■ Problem to work on: Set down exactly, from the records below, the line with "else Ok None" through the line with "else Zpos d <=? Zpos n * 2 ^ (- e) in", and nothing else.

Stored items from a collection
·····

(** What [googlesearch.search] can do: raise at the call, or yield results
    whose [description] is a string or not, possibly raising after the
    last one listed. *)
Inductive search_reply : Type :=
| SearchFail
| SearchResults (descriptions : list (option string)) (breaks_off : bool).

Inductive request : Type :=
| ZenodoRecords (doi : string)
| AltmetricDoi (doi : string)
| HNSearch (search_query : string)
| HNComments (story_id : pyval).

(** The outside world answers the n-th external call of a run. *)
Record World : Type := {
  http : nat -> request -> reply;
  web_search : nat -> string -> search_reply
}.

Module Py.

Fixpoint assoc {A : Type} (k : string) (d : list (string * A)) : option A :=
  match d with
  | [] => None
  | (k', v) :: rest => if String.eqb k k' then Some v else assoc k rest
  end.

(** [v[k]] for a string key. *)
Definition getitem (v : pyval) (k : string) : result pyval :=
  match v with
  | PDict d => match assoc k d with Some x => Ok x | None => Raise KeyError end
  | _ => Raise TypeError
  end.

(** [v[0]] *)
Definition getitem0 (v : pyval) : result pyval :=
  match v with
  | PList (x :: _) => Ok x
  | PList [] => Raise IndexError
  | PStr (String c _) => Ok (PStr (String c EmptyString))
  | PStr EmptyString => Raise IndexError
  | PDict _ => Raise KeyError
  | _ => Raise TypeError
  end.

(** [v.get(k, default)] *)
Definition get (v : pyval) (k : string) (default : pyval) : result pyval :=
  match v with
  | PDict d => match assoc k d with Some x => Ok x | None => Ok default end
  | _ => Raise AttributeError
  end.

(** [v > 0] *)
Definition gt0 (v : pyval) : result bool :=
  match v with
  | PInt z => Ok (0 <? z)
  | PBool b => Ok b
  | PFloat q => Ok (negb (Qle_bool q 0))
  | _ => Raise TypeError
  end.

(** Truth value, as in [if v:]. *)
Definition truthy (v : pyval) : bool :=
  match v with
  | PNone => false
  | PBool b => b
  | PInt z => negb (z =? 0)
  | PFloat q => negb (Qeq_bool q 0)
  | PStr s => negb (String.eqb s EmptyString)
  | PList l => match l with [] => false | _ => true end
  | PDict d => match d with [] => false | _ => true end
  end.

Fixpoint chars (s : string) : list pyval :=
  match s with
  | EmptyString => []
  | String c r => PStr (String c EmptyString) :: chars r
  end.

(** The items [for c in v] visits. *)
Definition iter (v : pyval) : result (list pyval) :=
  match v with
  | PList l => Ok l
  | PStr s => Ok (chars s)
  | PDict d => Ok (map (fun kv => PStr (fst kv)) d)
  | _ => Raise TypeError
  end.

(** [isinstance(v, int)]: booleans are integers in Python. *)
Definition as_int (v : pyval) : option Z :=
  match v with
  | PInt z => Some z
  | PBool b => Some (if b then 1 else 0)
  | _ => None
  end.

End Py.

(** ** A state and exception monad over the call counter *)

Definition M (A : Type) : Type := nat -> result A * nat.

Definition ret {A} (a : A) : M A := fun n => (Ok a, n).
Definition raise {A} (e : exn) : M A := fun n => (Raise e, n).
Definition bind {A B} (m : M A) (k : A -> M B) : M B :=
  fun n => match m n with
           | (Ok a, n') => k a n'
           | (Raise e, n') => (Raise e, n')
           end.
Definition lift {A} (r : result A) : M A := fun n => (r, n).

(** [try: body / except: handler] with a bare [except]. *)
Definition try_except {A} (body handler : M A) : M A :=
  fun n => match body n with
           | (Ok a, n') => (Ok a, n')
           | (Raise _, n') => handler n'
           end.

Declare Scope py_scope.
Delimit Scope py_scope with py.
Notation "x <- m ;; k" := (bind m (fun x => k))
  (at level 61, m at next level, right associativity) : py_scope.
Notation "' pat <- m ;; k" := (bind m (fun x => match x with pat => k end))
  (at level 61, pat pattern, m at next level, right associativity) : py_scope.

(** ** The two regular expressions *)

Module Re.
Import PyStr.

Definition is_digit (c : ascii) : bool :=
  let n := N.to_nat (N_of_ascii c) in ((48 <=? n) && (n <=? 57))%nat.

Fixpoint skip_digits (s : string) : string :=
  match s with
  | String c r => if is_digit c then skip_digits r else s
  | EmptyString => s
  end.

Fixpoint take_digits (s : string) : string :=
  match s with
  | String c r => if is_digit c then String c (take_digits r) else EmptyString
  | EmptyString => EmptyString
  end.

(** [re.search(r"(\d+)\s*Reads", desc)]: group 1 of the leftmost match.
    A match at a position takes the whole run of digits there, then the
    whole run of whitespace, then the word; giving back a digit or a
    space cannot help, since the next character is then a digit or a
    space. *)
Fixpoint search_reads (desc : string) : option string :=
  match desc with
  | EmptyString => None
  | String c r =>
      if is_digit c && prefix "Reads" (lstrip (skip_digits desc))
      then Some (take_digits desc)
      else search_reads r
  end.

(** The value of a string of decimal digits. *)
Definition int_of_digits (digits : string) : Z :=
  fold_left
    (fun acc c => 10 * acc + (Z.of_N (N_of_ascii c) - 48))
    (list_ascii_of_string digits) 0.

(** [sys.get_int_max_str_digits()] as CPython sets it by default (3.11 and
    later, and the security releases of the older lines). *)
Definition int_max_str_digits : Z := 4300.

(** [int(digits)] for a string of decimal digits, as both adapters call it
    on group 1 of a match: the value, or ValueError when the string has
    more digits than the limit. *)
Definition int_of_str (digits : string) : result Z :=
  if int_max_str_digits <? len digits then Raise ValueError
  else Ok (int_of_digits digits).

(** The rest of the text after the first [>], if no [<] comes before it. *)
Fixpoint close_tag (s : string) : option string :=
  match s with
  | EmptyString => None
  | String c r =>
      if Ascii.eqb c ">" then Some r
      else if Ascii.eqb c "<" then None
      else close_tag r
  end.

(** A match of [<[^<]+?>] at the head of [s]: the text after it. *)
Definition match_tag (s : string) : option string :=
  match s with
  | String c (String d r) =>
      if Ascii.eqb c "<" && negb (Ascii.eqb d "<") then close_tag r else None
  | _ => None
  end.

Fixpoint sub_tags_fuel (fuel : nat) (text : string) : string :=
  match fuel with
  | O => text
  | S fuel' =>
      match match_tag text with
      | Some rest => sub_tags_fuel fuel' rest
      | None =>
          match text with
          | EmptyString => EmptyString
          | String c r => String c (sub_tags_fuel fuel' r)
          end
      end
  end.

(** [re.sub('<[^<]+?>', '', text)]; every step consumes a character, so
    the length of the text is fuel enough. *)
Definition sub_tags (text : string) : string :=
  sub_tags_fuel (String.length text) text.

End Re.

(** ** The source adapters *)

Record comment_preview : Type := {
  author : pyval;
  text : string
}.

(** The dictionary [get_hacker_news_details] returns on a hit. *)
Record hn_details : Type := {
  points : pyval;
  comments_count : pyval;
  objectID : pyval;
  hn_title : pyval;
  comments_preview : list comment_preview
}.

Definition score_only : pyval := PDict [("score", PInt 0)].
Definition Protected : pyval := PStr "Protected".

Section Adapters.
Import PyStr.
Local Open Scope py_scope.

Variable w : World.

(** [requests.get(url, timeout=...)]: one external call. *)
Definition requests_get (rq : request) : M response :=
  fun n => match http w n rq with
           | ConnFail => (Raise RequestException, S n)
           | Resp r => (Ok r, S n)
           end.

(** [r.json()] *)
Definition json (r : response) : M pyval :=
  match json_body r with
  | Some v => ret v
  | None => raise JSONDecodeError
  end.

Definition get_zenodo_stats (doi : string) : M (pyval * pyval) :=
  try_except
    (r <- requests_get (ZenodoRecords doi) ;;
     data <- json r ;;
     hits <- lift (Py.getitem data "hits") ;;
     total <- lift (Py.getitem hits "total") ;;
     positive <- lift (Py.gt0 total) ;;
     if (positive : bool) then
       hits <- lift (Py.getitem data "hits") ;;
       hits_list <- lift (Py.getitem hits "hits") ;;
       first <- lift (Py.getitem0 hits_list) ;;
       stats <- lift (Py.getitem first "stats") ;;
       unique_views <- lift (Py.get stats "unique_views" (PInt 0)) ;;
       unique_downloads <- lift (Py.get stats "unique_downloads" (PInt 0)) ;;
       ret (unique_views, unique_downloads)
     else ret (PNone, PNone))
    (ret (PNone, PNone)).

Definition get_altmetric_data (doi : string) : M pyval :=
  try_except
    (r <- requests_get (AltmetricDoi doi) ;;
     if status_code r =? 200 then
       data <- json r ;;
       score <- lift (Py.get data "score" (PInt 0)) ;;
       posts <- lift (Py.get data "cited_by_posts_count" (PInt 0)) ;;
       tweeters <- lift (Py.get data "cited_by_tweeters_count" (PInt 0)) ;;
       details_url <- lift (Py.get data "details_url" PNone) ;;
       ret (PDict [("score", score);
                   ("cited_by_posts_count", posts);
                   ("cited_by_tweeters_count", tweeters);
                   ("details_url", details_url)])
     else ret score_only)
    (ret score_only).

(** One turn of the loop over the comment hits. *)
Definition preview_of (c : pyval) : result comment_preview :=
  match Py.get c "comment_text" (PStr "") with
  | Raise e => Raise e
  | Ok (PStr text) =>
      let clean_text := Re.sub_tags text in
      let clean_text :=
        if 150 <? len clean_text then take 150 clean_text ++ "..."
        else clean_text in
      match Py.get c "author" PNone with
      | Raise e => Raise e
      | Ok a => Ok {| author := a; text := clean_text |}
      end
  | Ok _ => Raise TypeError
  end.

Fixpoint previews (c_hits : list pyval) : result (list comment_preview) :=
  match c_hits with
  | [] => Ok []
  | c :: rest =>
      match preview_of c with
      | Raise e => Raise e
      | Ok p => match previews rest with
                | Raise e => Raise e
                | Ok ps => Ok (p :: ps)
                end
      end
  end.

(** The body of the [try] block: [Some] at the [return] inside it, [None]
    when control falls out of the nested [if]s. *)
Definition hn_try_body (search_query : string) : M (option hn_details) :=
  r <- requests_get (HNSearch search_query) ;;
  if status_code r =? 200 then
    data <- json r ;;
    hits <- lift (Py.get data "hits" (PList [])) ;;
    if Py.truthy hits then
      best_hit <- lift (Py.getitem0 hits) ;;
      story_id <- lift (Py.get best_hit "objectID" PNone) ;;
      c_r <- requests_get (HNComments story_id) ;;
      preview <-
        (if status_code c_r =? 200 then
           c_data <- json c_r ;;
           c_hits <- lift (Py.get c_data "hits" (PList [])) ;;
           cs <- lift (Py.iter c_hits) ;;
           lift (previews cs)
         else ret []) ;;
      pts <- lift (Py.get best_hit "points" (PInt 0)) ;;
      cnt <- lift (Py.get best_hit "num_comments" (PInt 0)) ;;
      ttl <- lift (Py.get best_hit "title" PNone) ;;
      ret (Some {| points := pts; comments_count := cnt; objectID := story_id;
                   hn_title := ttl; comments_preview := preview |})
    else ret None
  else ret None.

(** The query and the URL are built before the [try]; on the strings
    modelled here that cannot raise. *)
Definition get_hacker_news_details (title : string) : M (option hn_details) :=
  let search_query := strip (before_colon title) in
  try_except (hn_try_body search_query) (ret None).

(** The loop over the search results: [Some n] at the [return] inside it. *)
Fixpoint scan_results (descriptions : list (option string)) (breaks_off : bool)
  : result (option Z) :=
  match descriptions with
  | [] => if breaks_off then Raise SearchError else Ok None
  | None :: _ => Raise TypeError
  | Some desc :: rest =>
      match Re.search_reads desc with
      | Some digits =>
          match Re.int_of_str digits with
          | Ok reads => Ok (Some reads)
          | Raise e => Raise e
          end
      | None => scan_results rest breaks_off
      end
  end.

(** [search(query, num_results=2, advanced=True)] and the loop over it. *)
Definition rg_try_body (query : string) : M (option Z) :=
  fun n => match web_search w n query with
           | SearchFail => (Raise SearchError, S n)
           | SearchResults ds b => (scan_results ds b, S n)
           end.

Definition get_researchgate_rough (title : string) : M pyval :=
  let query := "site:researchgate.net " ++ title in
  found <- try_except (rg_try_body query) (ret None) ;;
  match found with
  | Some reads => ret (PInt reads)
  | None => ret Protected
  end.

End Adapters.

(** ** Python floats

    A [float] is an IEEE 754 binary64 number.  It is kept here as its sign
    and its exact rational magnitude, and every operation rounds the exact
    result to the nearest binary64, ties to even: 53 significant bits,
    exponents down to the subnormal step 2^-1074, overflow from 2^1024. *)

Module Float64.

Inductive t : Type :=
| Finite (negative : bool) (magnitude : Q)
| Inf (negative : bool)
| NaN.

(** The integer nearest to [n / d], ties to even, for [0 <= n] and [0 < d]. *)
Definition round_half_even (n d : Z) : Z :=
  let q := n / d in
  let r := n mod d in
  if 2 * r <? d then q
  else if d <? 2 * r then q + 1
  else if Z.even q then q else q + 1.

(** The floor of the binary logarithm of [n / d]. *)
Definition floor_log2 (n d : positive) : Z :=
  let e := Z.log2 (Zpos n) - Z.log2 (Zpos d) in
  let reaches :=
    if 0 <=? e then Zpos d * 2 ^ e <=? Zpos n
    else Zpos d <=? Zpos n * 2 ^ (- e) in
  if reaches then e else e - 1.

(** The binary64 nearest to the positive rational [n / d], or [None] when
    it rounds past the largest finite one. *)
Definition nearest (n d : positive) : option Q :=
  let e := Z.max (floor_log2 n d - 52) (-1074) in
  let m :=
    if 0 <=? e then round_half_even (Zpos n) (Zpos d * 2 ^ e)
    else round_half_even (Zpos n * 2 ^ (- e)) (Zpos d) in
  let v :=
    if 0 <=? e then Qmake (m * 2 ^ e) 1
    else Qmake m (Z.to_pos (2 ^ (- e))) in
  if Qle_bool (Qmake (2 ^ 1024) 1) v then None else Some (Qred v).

·····

■ Exercise response:
  | [] => if breaks_off then Raise SearchError else Ok None
  | None :: _ => Raise TypeError
  | Some desc :: rest =>
      match Re.search_reads desc with
      | Some digits =>
          match Re.int_of_str digits with
          | Ok reads => Ok (Some reads)
          | Raise e => Raise e
          end
      | None => scan_results rest breaks_off
      end
  end.

(** [search(query, num_results=2, advanced=True)] and the loop over it. *)
Definition rg_try_body (query : string) : M (option Z) :=
  fun n => match web_search w n query with
           | SearchFail => (Raise SearchError, S n)
           | SearchResults ds b => (scan_results ds b, S n)
           end.

Definition get_researchgate_rough (title : string) : M pyval :=
  let query := "site:researchgate.net " ++ title in
  found <- try_except (rg_try_body query) (ret None) ;;
  match found with
  | Some reads => ret (PInt reads)
  | None => ret Protected
  end.

End Adapters.

(** ** Python floats

    A [float] is an IEEE 754 binary64 number.  It is kept here as its sign
    and its exact rational magnitude, and every operation rounds the exact
    result to the nearest binary64, ties to even: 53 significant bits,
    exponents down to the subnormal step 2^-1074, overflow from 2^1024. *)

Module Float64.

Inductive t : Type :=
| Finite (negative : bool) (magnitude : Q)
| Inf (negative : bool)
| NaN.

(** The integer nearest to [n / d], ties to even, for [0 <= n] and [0 < d]. *)
Definition round_half_even (n d : Z) : Z :=
  let q := n / d in
  let r := n mod d in
  if 2 * r <? d then q
  else if d <? 2 * r then q + 1
  else if Z.even q then q else q + 1.

(** The floor of the binary logarithm of [n / d]. *)
Definition floor_log2 (n d : positive) : Z :=
  let e := Z.log2 (Zpos n) - Z.log2 (Zpos d) in
  let reaches :=
    if 0 <=? e then Zpos d * 2 ^ e <=? Zpos n
    else Zpos d <=? Zpos n * 2 ^ (- e) in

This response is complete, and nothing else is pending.